▸ DATA FOR THIS TASK
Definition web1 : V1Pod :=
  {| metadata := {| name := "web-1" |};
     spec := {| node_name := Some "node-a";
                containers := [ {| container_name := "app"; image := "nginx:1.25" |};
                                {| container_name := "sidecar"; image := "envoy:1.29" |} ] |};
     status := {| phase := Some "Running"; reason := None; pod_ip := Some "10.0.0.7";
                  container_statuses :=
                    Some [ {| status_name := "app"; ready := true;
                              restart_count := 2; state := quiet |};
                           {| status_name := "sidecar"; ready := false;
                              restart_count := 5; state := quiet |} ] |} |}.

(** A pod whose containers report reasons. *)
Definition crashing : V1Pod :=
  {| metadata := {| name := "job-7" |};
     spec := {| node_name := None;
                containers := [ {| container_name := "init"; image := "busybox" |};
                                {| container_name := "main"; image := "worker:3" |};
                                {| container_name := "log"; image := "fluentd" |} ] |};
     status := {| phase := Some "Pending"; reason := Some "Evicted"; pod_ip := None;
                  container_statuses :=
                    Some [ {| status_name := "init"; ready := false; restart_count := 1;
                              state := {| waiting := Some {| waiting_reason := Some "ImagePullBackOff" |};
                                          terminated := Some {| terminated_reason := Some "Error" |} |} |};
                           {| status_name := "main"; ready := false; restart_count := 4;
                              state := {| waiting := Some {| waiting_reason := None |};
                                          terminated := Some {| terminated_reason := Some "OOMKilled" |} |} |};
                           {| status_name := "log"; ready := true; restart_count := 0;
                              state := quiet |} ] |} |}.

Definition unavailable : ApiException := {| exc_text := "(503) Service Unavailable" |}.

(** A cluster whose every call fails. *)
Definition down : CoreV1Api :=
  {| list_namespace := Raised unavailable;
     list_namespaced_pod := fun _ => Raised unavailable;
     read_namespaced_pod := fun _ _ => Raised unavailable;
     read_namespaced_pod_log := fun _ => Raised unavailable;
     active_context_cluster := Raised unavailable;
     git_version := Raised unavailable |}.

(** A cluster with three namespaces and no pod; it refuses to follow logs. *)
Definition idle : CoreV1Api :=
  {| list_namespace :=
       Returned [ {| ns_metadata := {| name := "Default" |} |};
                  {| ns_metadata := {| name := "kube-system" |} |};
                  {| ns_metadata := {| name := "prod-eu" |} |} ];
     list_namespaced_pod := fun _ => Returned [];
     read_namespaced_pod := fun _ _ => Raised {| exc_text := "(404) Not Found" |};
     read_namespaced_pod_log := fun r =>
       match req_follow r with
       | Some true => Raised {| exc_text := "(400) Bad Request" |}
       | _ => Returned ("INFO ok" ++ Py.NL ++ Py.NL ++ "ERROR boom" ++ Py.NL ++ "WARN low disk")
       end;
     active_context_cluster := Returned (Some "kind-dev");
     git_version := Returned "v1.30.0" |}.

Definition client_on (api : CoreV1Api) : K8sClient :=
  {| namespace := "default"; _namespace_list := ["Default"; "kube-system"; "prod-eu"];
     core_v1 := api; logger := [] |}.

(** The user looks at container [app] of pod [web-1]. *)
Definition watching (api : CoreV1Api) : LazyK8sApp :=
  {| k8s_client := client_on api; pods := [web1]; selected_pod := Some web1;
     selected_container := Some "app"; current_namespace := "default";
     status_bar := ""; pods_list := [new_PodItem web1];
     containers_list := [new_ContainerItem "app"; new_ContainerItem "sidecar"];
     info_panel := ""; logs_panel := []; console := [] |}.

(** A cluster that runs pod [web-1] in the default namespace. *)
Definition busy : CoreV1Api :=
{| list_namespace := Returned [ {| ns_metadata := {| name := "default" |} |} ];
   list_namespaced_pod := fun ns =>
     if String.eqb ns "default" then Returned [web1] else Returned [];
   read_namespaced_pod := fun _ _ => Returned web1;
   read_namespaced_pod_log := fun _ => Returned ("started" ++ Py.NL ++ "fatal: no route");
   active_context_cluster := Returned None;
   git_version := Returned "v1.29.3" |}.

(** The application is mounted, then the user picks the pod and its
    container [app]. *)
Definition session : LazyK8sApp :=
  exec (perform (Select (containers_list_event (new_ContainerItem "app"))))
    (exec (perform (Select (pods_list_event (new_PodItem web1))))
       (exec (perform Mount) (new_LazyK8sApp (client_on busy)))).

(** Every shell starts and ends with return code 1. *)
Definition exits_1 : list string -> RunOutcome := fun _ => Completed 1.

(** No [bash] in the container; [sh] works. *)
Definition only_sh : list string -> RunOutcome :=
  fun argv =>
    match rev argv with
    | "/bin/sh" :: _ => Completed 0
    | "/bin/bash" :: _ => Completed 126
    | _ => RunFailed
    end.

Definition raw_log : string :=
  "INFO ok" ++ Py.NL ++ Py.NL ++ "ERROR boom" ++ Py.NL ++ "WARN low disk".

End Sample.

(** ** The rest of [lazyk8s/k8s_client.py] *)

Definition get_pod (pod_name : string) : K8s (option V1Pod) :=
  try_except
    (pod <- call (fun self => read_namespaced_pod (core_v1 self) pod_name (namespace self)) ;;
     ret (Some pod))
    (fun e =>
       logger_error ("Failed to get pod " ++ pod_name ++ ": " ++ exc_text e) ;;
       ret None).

▸ TRY IT
Output exactly the lines of the data that run from the one containing "if String.eqb ns" to the very last line, and no others.

▸ TASK OUTPUT
     if String.eqb ns "default" then Returned [web1] else Returned [];
   read_namespaced_pod := fun _ _ => Returned web1;
   read_namespaced_pod_log := fun _ => Returned ("started" ++ Py.NL ++ "fatal: no route");
   active_context_cluster := Returned None;
   git_version := Returned "v1.29.3" |}.

(** The application is mounted, then the user picks the pod and its
    container [app]. *)
Definition session : LazyK8sApp :=
  exec (perform (Select (containers_list_event (new_ContainerItem "app"))))
    (exec (perform (Select (pods_list_event (new_PodItem web1))))
       (exec (perform Mount) (new_LazyK8sApp (client_on busy)))).

(** Every shell starts and ends with return code 1. *)
Definition exits_1 : list string -> RunOutcome := fun _ => Completed 1.

(** No [bash] in the container; [sh] works. *)
Definition only_sh : list string -> RunOutcome :=
  fun argv =>
    match rev argv with
    | "/bin/sh" :: _ => Completed 0
    | "/bin/bash" :: _ => Completed 126
    | _ => RunFailed
    end.

Definition raw_log : string :=
  "INFO ok" ++ Py.NL ++ Py.NL ++ "ERROR boom" ++ Py.NL ++ "WARN low disk".

End Sample.

(** ** The rest of [lazyk8s/k8s_client.py] *)

Definition get_pod (pod_name : string) : K8s (option V1Pod) :=
  try_except
    (pod <- call (fun self => read_namespaced_pod (core_v1 self) pod_name (namespace self)) ;;
     ret (Some pod))
    (fun e =>
       logger_error ("Failed to get pod " ++ pod_name ++ ": " ++ exc_text e) ;;
       ret None).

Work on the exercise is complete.